[Work request] Below are entries; copy exactly the lines from the one with "destruct (reset_by_envoy _" through the one with "do* (if bool_decide (o = Completed)", both included, and leave out the rest.

[Excerpted data]

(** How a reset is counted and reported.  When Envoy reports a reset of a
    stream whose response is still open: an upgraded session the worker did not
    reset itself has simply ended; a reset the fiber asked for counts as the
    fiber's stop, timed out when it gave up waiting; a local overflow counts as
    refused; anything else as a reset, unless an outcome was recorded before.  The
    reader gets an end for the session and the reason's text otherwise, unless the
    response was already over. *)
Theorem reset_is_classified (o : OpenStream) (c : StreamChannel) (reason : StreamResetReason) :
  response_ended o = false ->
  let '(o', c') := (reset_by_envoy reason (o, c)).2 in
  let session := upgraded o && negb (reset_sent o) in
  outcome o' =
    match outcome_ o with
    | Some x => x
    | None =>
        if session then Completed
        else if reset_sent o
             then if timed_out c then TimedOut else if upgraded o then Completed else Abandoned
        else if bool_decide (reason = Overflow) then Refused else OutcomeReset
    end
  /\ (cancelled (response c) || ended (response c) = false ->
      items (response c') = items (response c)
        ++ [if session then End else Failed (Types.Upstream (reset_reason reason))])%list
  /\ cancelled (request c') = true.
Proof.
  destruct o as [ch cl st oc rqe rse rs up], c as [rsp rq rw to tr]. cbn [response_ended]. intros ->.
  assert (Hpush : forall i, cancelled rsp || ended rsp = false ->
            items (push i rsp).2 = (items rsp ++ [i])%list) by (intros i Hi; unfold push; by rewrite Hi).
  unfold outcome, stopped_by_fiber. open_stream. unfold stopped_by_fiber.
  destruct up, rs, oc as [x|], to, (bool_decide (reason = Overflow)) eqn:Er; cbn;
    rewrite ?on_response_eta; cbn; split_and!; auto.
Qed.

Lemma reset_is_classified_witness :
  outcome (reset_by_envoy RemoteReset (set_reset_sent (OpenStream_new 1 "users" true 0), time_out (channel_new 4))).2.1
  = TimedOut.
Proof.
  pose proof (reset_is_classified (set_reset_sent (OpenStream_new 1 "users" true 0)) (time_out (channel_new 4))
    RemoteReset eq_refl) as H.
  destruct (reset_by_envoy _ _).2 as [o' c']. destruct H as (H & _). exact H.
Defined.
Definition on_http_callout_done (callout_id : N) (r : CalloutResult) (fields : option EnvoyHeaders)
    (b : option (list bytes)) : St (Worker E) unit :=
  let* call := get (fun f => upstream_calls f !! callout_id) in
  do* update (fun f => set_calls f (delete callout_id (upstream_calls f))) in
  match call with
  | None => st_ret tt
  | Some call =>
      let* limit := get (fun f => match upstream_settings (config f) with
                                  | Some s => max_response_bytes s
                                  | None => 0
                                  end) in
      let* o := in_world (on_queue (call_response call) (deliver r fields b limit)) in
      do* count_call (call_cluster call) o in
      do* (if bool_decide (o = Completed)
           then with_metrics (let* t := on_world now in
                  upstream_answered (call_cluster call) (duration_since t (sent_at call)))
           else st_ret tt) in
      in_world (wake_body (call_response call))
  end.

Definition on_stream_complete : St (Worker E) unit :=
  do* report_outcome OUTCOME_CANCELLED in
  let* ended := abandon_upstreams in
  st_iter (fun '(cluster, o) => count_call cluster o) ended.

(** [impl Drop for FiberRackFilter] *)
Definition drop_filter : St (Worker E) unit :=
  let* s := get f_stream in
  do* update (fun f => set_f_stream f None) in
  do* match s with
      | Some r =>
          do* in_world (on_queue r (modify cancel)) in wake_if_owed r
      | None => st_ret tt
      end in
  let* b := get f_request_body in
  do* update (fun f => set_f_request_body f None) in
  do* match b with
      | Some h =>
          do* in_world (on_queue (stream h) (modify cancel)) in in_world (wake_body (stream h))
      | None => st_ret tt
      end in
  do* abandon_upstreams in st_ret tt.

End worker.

[Exercise solution]
  destruct (reset_by_envoy _ _).2 as [o' c']. destruct H as (H & _). exact H.
Defined.
Definition on_http_callout_done (callout_id : N) (r : CalloutResult) (fields : option EnvoyHeaders)
    (b : option (list bytes)) : St (Worker E) unit :=
  let* call := get (fun f => upstream_calls f !! callout_id) in
  do* update (fun f => set_calls f (delete callout_id (upstream_calls f))) in
  match call with
  | None => st_ret tt
  | Some call =>
      let* limit := get (fun f => match upstream_settings (config f) with
                                  | Some s => max_response_bytes s
                                  | None => 0
                                  end) in
      let* o := in_world (on_queue (call_response call) (deliver r fields b limit)) in
      do* count_call (call_cluster call) o in
      do* (if bool_decide (o = Completed)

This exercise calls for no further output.